1.33 kantoren met baliefunctie:
een kantoor waarvoor kenmerkend is dat de (economische) activiteit is gericht op structureel contact met publiek in een daarvoor bestemd en daartoe voor het publiek toegankelijk (deel van een) gebouw, zoals bank, postkantoor, reisbureau;
 
1.34 maatschappelijke voorzieningen:
Educatieve, sociale, medische, culturele, levensbeschouwelijke, sport en recreatieve voorzieningen en voorzieningen ten behoeve van openbare dienstverlening alsmede soortgelijke voorzieningen, of een combinatie daarvan, alsook ondergeschikte detailhandel en horeca ten dienste van deze voorzieningen;
 
1.35 ondergronds bouwwerk:
een gedeelte van een bouwwerk, waarvan de bovenkant van de vloer is gelegen beneden maaiveld;
 
1.36 overkapping:
Een bouwwerk, geen gebouw zijnde, voorzien van een (overwegend) gesloten dak;
 
1.37 peil:
  • Voor een gebouw of bouwwerk, waarvan de hoofdtoegang direct aan de weg grenst: de hoogte van de weg ter plaatste van die hoofdtoegang;
  • Voor een gebouw of bouwwerk, waarvan de hoofdtoegang niet direct aan de weg grenst: de gemiddelde hoogte van het aansluitende afgewerkte maaiveld voor het begin van de bouw;
  • Voor een gebouw of bouwwerk op en boven het water: de hoogte van het gemiddelde waterpeil.
1.38 perceelsgrens:
  • Algemeen: grens van een perceel;
  • Voor: de grens van een perceel gelegen aan de zijde van de voorgevel van de woning;
  • Zij: de grens tussen twee percelen, die voor- en achterzijde van een perceel verbindt;
  • Achter: de van de weg afgekeerde grens van een perceel.

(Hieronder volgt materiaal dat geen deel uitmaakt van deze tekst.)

(** Cleaning the report of the chunk tool keeps the lines of the
    stripped response before its first line that stops the loop. *)
Lemma clean_of_format (chunk_id query chunk_text response : str)
  (start_pos end_pos : Z) (id : str) (from to : Z) :
  no_star chunk_id = true -> no_star query = true ->
  _clean_chunk_output
    (TextChunkTool.format_result chunk_id start_pos end_pos query chunk_text
       response) id from to
  = clean_result id from to
      (strip (join [NL] (take_until stop_line (split NL (strip response))))).
Proof.
  intros Hid Hq.
  destruct (chunk_report_shape chunk_id query chunk_text response
              start_pos end_pos) as [footer ->].
  pose proof (chunk_report_head chunk_id query (format_comma (len chunk_text))
                start_pos end_pos Hid Hq (format_comma_no_star _)) as Hhead.
  match type of Hhead with forallb _ (split NL ?h) = true => set (head := h) in * end.
  unfold _clean_chunk_output, _clean_chunk_output_try, result_start_idx.
  rewrite split_app, split_app, split_app, split_app, split_app.
  change (split NL (lit "**Analysis Result:**")) with [lit "**Analysis Result:**"].
  change (split NL (lit "---")) with [lit "---"].
  change (split NL []) with [@nil ascii].
  cbn [app].
  rewrite (find_index_app _ (split NL head)) by (exact Hhead || reflexivity).
  cbn [mbind option_bind]. unfold analysis_content.
  replace (drop (length (split NL head) + 1) _)
    with (split NL (strip response) ++ [] :: lit "---" :: split NL footer).
  - rewrite (take_until_lines stop_line) by reflexivity. reflexivity.
  - rewrite Nat.add_1_r.
    change (split NL head ++ ?m :: ?rest) with (split NL head ++ [m] ++ rest).
    rewrite app_assoc.
    rewrite drop_app_length'; [reflexivity|]. rewrite length_app. simpl. lia.
Qed.

(** X2. The analysis handed to the caller is the model's answer cut at
    its first stop line.  When neither the chunk id nor the query holds an
    asterisk, cleaning the report that [TextChunkTool] builds around a
    response gives the clean report whose analysis is the stripped response
    up to its first line that starts with [---] or mentions the processing
    status or the tokens used; a response without such a line is kept
    whole. *)
Theorem sanitization_cuts_at_stop_line
  (chunk_id query chunk_text response : str) (start_pos end_pos : Z) :
  no_star chunk_id = true -> no_star query = true ->
  _clean_chunk_output
    (TextChunkTool.format_result chunk_id start_pos end_pos query chunk_text
       response) chunk_id start_pos end_pos
  = clean_result chunk_id start_pos end_pos
      (strip (join [NL] (take_until stop_line (split NL (strip response)))))
  /\ (forallb (fun line => negb (stop_line line)) (split NL (strip response))
      = true ->
      _clean_chunk_output
        (TextChunkTool.format_result chunk_id start_pos end_pos query
           chunk_text response) chunk_id start_pos end_pos
      = clean_result chunk_id start_pos end_pos (strip response)).
Proof.
  intros Hid Hq. split.
  - apply clean_of_format; assumption.
  - intros Hall. rewrite clean_of_format by assumption.
    rewrite take_until_all by exact Hall.
    rewrite join_split, strip_idempotent. reflexivity.
Qed.

End Kept.

(** ** The protocol of the orchestrator *)

Section Protocol.

Import EnhancedChunkTool.
Context `{Runtime}.

(** [execute] passes its checks exactly when this holds. *)
Lemma execute_rejects (self : t) (arguments : args) :
  negb (bool_decide (is_Some (llm_client self))
        && bool_decide (is_Some (meta_tool self))
        && bool_decide (is_Some (chunk_tool self))
        && truthy (file_path arguments) && is_int (start_pos arguments)
        && is_int (end_pos arguments) && truthy (query arguments)
        && truthy (simple_prompt arguments)) = true ->
  exists msg, execute self arguments = Ret (error_result msg 1).
Proof.
  unfold execute.
  destruct (llm_client self) as [client|]; [|eexists; reflexivity].
  destruct (meta_tool self) as [meta|], (chunk_tool self) as [chunk|];
    try (eexists; reflexivity).
  destruct (file_path arguments) as [[|c0 fp]|],
           (start_pos arguments) as [sp|], (end_pos arguments) as [ep|],
           (query arguments) as [[|c1 q]|],
           (simple_prompt arguments) as [[|c2 p]|];
    try (eexists; reflexivity).
  intros Hbad. cbn in Hbad. discriminate Hbad.
Qed.

(** The control flow of [execute] once its checks are passed, with the
    arguments it hands on. *)
Lemma execute_flow (self : t) (arguments : args) :
  bool_decide (is_Some (llm_client self))
  && bool_decide (is_Some (meta_tool self))
  && bool_decide (is_Some (chunk_tool self))
  && truthy (file_path arguments) && is_int (start_pos arguments)
  && is_int (end_pos arguments) && truthy (query arguments)
  && truthy (simple_prompt arguments) = true ->
  exists meta chunk file_path start_pos end_pos query simple_prompt k,
    meta_tool self = Some meta /\ chunk_tool self = Some chunk /\
    EnhancedChunkTool.file_path arguments = Some file_path /\
    EnhancedChunkTool.start_pos arguments = Some start_pos /\
    EnhancedChunkTool.end_pos arguments = Some end_pos /\
    EnhancedChunkTool.query arguments = Some query /\
    EnhancedChunkTool.simple_prompt arguments = Some simple_prompt /\
    let chunk_id :=
      default (TextChunkTool.default_chunk_id (Some start_pos) (Some end_pos))
              (chunk_id arguments) in
    execute self arguments
    = Vis (MetaExecute meta
             {| MetaPromptTool.simple_prompt := Some simple_prompt;
                MetaPromptTool.task_context :=
                  Some (default [] (task_context arguments)) |}) k /\
    (forall e, exists msg, k (inl e) = Ret (error_result msg 1)) /\
    (forall r err, error r = Some err ->
       k (inr r)
       = Ret (error_result
                (lit "Internal prompt enhancement failed: " ++ err) 1)) /\
    (forall r, error r = None -> output r = None ->
       exists msg, k (inr r) = Ret (error_result msg 1)) /\
    (forall r meta_output, error r = None -> output r = Some meta_output ->
       exists k2,
         k (inr r)
         = Vis (ChunkExecute chunk
                  (chunk_args_of file_path start_pos end_pos query
                     (_extract_enhanced_prompt meta_output) chunk_id)) k2 /\
         (forall e, exists msg, k2 (inl e) = Ret (error_result msg 1)) /\
         (forall c err, error c = Some err ->
            k2 (inr c)
            = Ret (error_result
                     (lit "Internal chunk processing failed: " ++ err)
                     (error_code c))) /\
         (forall c, error c = None ->
            k2 (inr c)
            = Ret {| output :=
                       option_map
                         (fun chunk_output =>
                            _clean_chunk_output chunk_output chunk_id
                              start_pos end_pos)
                         (output c);
                     error := None;
                     error_code := 0 |})).
Proof.
  unfold execute.
  destruct (llm_client self) as [client|]; [|discriminate].
  destruct (meta_tool self) as [meta|], (chunk_tool self) as [chunk|];
    try discriminate.
  destruct (file_path arguments) as [[|c0 fp]|],
           (start_pos arguments) as [sp|], (end_pos arguments) as [ep|],
           (query arguments) as [[|c1 q]|],
           (simple_prompt arguments) as [[|c2 p]|];
    try (cbn; discriminate).
  intros _. cbn [truthy is_int andb negb].
  exists meta, chunk, (c0 :: fp), sp, ep, (c1 :: q), (c2 :: p).
  eexists. do 7 (split; [reflexivity|]). cbv zeta. split; [reflexivity|].
  split; [intros e; eexists; reflexivity|]. split.
  { intros r err ->. reflexivity. }
  split.
  { intros r -> ->. eexists. reflexivity. }
  intros r meta_output -> ->. eexists. split; [reflexivity|].
  split; [intros e; eexists; reflexivity|]. split.
  - intros c err ->. reflexivity.
  - intros c ->. reflexivity.
Qed.

(** The runs of [execute], by the calls they make. *)
Lemma execute_runs {S} (h : forall X, orch_event X -> S -> X * S)
  (s s' : S) (self : t) (arguments : args) (r : ToolExecResult)
  (tr : list (call orch_event)) :
  run h (execute self arguments) s = (r, s', tr) ->
  (tool_calls tr = [] /\ s' = s /\ exists msg, r = error_result msg 1)
  \/ (exists meta meta_args x,
        tool_calls tr = [MetaCalled meta meta_args x] /\
        (exists msg, r = error_result msg 1) /\
        match x with
        | inl _ => True
        | inr mr => error mr = None -> output mr = None
        end)
  \/ (exists meta meta_args mr mo chunk fp sp ep q y,
        let chunk_id :=
          default (TextChunkTool.default_chunk_id (Some sp) (Some ep))
                  (chunk_id arguments) in
        tool_calls tr
        = [ MetaCalled meta meta_args (inr mr);
            ChunkCalled chunk
              (chunk_args_of fp sp ep q (_extract_enhanced_prompt mo) chunk_id)
              y ] /\
        error mr = None /\ output mr = Some mo /\
        file_path arguments = Some fp /\ start_pos arguments = Some sp /\
        end_pos arguments = Some ep /\ query arguments = Some q /\
        match y with
        | inl _ => exists msg, r = error_result msg 1
        | inr c =>
            match error c with
            | Some err =>
                r = error_result
                      (lit "Internal chunk processing failed: " ++ err)
                      (error_code c)
            | None =>
                r = {| output :=
                         option_map
                           (fun chunk_output =>
                              _clean_chunk_output chunk_output chunk_id sp ep)
                           (output c);
                       error := None;
                       error_code := 0 |}
            end
        end).
Proof.
  intros Hrun.
  destruct (bool_decide (is_Some (llm_client self))
            && bool_decide (is_Some (meta_tool self))
            && bool_decide (is_Some (chunk_tool self))
            && truthy (file_path arguments) && is_int (start_pos arguments)
            && is_int (end_pos arguments) && truthy (query arguments)
            && truthy (simple_prompt arguments)) eqn:Hvalid.
  2:{ left. destruct (execute_rejects self arguments) as [msg Hexec].
      { rewrite Hvalid. reflexivity. }
      rewrite Hexec, run_ret in Hrun. injection Hrun as <- <- <-.
      repeat split. exists msg. reflexivity. }
  right.
  destruct (execute_flow self arguments Hvalid)
    as (meta & chunk & fp & sp & ep & q & p & k & _ & _ & Hfp & Hsp & Hep & Hq
        & _ & Hexec & Hraise & Hfail & Hnone & Hok).
  cbv zeta in Hexec. rewrite Hexec, run_vis in Hrun.
  destruct (h _ _ s) as [[e|mr] s1]; cbn [fst snd] in Hrun.
  { destruct (Hraise e) as [msg Hmsg]. rewrite Hmsg, run_ret in Hrun.
    injection Hrun as <- <- <-. left. do 3 eexists.
    split; [reflexivity|]. split; [exists msg; reflexivity | exact I]. }
  destruct (error mr) as [err|] eqn:Hmr.
  { rewrite (Hfail _ _ Hmr), run_ret in Hrun. injection Hrun as <- <- <-.
    left. do 3 eexists. split; [reflexivity|].
    split; [eexists; reflexivity | congruence]. }
  destruct (output mr) as [mo|] eqn:Hmo.
  2:{ destruct (Hnone _ Hmr Hmo) as [msg Hmsg].
      rewrite Hmsg, run_ret in Hrun. injection Hrun as <- <- <-.
      left. do 3 eexists. split; [reflexivity|].
      split; [exists msg; reflexivity | intros _; exact Hmo]. }
  right. destruct (Hok _ _ Hmr Hmo) as (k2 & Hk & Hraise2 & Hfail2 & Hok2).
  rewrite Hk, run_vis in Hrun.
  destruct (run h (k2 _) _) as [[r2 s2] tr2] eqn:Hrun2.
  injection Hrun as <- <- <-.
  exists meta. eexists. exists mr, mo, chunk, fp, sp, ep, q.
  destruct (h _ _ s1) as [[e|c] s2']; cbn [fst snd] in Hrun2.
  - destruct (Hraise2 e) as [msg Hmsg].
    rewrite Hmsg, run_ret in Hrun2. injection Hrun2 as <- <- <-.
    exists (inl e). cbv zeta. repeat (split; [reflexivity || assumption|]).
    exists msg. reflexivity.
  - exists (inr c). cbv zeta. destruct (error c) as [cerr|] eqn:Hc.
    + rewrite (Hfail2 _ _ Hc), run_ret in Hrun2. injection Hrun2 as <- <- <-.
      repeat (split; [reflexivity || assumption|]). reflexivity.
    + rewrite (Hok2 _ Hc), run_ret in Hrun2. injection Hrun2 as <- <- <-.
      repeat (split; [reflexivity || assumption|]). reflexivity.
Qed.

Indien meerdere zijden van het perceel van de weg afgekeerd zijn, wijzen burgemeester en wethouders een achterste perceelsgrens aan;
 
1.39 rijwoningen:
bebouwing waarbij de hoofdgebouwen aan beide zijden in de perceelsgrens zijn gebouwd, met dien verstande dat de eindwoning slechts aan één zijde in de zijdelingse perceelsgrens hoeft te worden gebouwd;
 
1.40 seksinrichting:
een voor het publiek toegankelijke besloten ruimte waarin bedrijfsmatig, of in een omvang als zij het bedrijfsmatig, seksuele handelingen worden verricht of vertoningen van erotische- of pornografische aard plaatsvinden. Hieronder wordt tevens verstaan een seksbioscoop, seksautomatenhal, sekstheater, parenclub, (raam)prostitutiebedrijf en een erotische massagesalon, al dan niet in combinatie met elkaar;
 
1.41 staat van bedrijfsactiviteiten
De staat van bedrijfsactiviteiten die als bijlage bij deze regels behorende onderdeel uitmakende lijst van bedrijven en instellingen;
 
1.42 staat van horeca activiteiten:
 De staat van Horeca-activiteiten die als bijlage bij deze regels onderdeel van de regels uitmaakt;
 
1.43 voorgevel:
tenzij anders op de plankaart is aangegeven;
 
 
1.44 voorgevellijn:
een denkbeeldige, dan wel op de verbeelding aangegeven, lijn die direct langs een voorgevel van een gebouw of in het verlengde ervan is gelegen;
 
1.45 voorzieningen van openbaar nut:
voorzieningen ten behoeve van het op het openbare net aangesloten nutsvoorziening, het telecommunicatieverkeer, het openbaar vervoer en/of het wegverkeer;
 
1.46 woning:
een gebouw of gedeelte van een gebouw, geschikt en bestemd voor huisvesting van niet meer dan één huishouden;
 
1.47 zolder:
zolder onder een kap voor zover de hoogte van de borstwering ter plaatse van de omtrekmuren minder dan 80 cm boven de vloer is gelegen.
Artikel 2 Wijze van meten
Bij toepassing van deze planregels wordt als volgt gemeten:

2.1 De afstand tot de (zijdelingse) perceelgrens
De kortste afstand van enig punt van een gebouw tot de (zijdelingse) perceelsscheiding van het bouwperceel;
 
2.2 De bouwhoogte van een bouwwerk, geen gebouwen zijnde
Bij bouwwerk op vlak maaiveld:
  • tussen bovenkant van het bouwwerk (bij beweegbare delen te meten in de uiterste stand) en het peil.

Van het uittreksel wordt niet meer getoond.